• **PROBLEM DETAILS**: Each line from the material with the word "change" in it must be copied.

Top of SUPPLIED MATERIAL

(** Scaling a whole number of microseconds back to seconds is exact: the
    double nearest to [1e-6] is [1e-6 * (1 - 213696 / 2^72)], and the
    error it brings stays below half a unit in the last place. *)
Lemma mul_1em6_whole (n : Z) :
  n <> 0 -> Z.abs n <= 2 ^ 32 ->
  mul (of_Z (n * 1000000)) lit_1em6 = of_Z n.
Proof.
  intros Hn0 Hn.
  destruct (of_Z_finite (n * 1000000) ltac:(lia) ltac:(lia))
    as [M [EN [EqN [HM [HEN HvN]]]]].
  destruct (of_Z_finite n Hn0 ltac:(lia)) as [mv [ev [Eqn [Hmv [Hev Hvn]]]]].
  rewrite EqN, Eqn, lit_1em6_bits. unfold mul, SFmul.
  assert (Hs : xorb (n * 1000000 <? 0) false = (n <? 0)).
  { rewrite xorb_false_r.
    destruct (Z.ltb_spec (n * 1000000) 0), (Z.ltb_spec n 0);
      try lia; reflexivity. }
  rewrite Hs. clear Hs EqN Eqn.
  set (mc := 4722366482869645%positive).
  set (A := 2 ^ (- EN)) in *. set (B := 2 ^ (- ev)) in *.
  set (k0 := ev - EN + 72).
  set (K := 2 ^ k0).
  assert (HA : 0 < A) by (apply pow2_pos; lia).
  assert (HB : 0 < B) by (apply pow2_pos; lia).
  assert (HK : 0 < K) by (apply pow2_pos; unfold k0; lia).
  assert (HKB : K * B = A * 2 ^ 72).
  { unfold K, B, A. rewrite <- !Z.pow_add_r by (unfold k0; lia).
    f_equal. unfold k0. lia. }
  set (a := Z.abs n) in *.
  assert (Ha : 0 < a) by (unfold a; lia).
  replace (Z.abs (n * 1000000)) with (a * 1000000) in HvN
    by (unfold a; lia).
  set (P := Z.pos (M * mc)).
  set (diff := a * A * 213696).
  assert (HP : Z.pos mv * K = P + diff).
  { unfold P, diff. rewrite Pos2Z.inj_mul, HvN, Hvn.
    replace (a * B * K) with (a * (K * B)) by ring.
    rewrite HKB. unfold mc.
    change (2 ^ 72) with (1000000 * 4722366482869645 + 213696). ring. }
  assert (Hdiff : 0 < diff) by (unfold diff; nia).
  assert (Hhalf : 2 * diff < K).
  { apply (Z.mul_lt_mono_pos_r B); [exact HB |].
    rewrite HKB. unfold diff.
    replace (2 * (a * A * 213696) * B) with (A * (2 * 213696 * (a * B)))
      by ring.
    rewrite <- Hvn. apply Z.mul_lt_mono_pos_l; [exact HA |].
    change (2 ^ 72) with (2 * 262144 * 2 ^ 53). nia. }
  assert (HP104 : 2 ^ 104 <= P).
  { unfold P. rewrite Pos2Z.inj_mul.
    change (2 ^ 104) with (2 ^ 52 * 2 ^ 52).
    apply Z.mul_le_mono_nonneg; unfold mc; lia. }
  assert (Hk0 : 52 <= k0).
  { assert (2 ^ 51 < K) by nia.
    apply pow2_lt_exponent in H; lia. }
  destruct (Z_le_gt_dec (2 ^ 52 * K) P) as [Hbig | Hsmall].
  - (* the product has 53 + k0 bits *)
    destruct (binary_round_aux_spec (n <? 0) (M * mc) (EN + -72) k0)
      as [_ Hr]; try (unfold k0; lia).
    { fold P. fold K. rewrite !Z.pow_add_r by lia. fold K. nia. }
    fold P in Hr. fold K in Hr. rewrite Hr. clear Hr.
    assert (Hq : P / K = Z.pos mv - 1)
      by (symmetry; apply (Z.div_unique _ _ _ (K - diff)); lia).
    assert (Hrem : P mod K = K - diff)
      by (symmetry; apply (Z.mod_unique _ _ (Z.pos mv - 1)); lia).
    rewrite Hq, Hrem.
    destruct (round_nearest_even_loc (Z.pos mv - 1) (K - diff) K
                ltac:(lia)) as [_ [_ [HR _]]].
    rewrite HR by lia.
    replace (Z.pos mv - 1 + 1) with (Z.pos mv) by lia.
    destruct (Z.eqb_spec (Z.pos mv) (2 ^ 53)); [lia |].
    cbn [Z.to_pos]. f_equal. unfold k0. lia.
  - (* the magnitude is a power of two and the product falls short *)
    assert (Hpow : Z.pos mv = 2 ^ 52) by nia.
    assert (Hquarter : 4 * diff < K).
    { apply (Z.mul_lt_mono_pos_r B); [exact HB |].
      rewrite HKB. unfold diff.
      replace (4 * (a * A * 213696) * B) with (A * (4 * 213696 * (a * B)))
        by ring.
      rewrite <- Hvn, Hpow. apply Z.mul_lt_mono_pos_l; [exact HA |].
      reflexivity. }
    set (k := k0 - 1).
    set (K' := 2 ^ k).
    assert (HK' : K = 2 * K').
    { unfold K, K'. replace k0 with (k + 1) by (unfold k; lia).
      rewrite Z.pow_add_r by (unfold k; lia). lia. }
    destruct (binary_round_aux_spec (n <? 0) (M * mc) (EN + -72) k)
      as [_ Hr]; try (unfold k, k0; lia).
    { fold P. rewrite !Z.pow_add_r by (unfold k; lia). fold K'.
      change (2 ^ 53) with (2 * 2 ^ 52). nia. }
    fold P in Hr. fold K' in Hr. rewrite Hr. clear Hr.
    assert (Hq : P / K' = 2 ^ 53 - 1)
      by (symmetry; apply (Z.div_unique _ _ _ (K' - diff)); 
          change (2 ^ 53) with (2 * 2 ^ 52); nia).
    assert (Hrem : P mod K' = K' - diff)
      by (symmetry; apply (Z.mod_unique _ _ (2 ^ 53 - 1));
          change (2 ^ 53) with (2 * 2 ^ 52); nia).
    rewrite Hq, Hrem.
    destruct (round_nearest_even_loc (2 ^ 53 - 1) (K' - diff) K'
                ltac:(lia)) as [_ [_ [HR _]]].
    rewrite HR by lia.
    replace (2 ^ 53 - 1 + 1) with (2 ^ 53) by lia.
    rewrite Z.eqb_refl. f_equal.
    + apply Pos2Z.inj. rewrite Hpow. reflexivity.
    + unfold k, k0. lia.
Qed.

Bottom of SUPPLIED MATERIAL

• **EXERCISE ANSWER**:
    change (2 ^ 72) with (1000000 * 4722366482869645 + 213696). ring. }
    change (2 ^ 72) with (2 * 262144 * 2 ^ 53). nia. }
    change (2 ^ 104) with (2 ^ 52 * 2 ^ 52).
      change (2 ^ 53) with (2 * 2 ^ 52). nia. }
          change (2 ^ 53) with (2 * 2 ^ 52); nia).
          change (2 ^ 53) with (2 * 2 ^ 52); nia).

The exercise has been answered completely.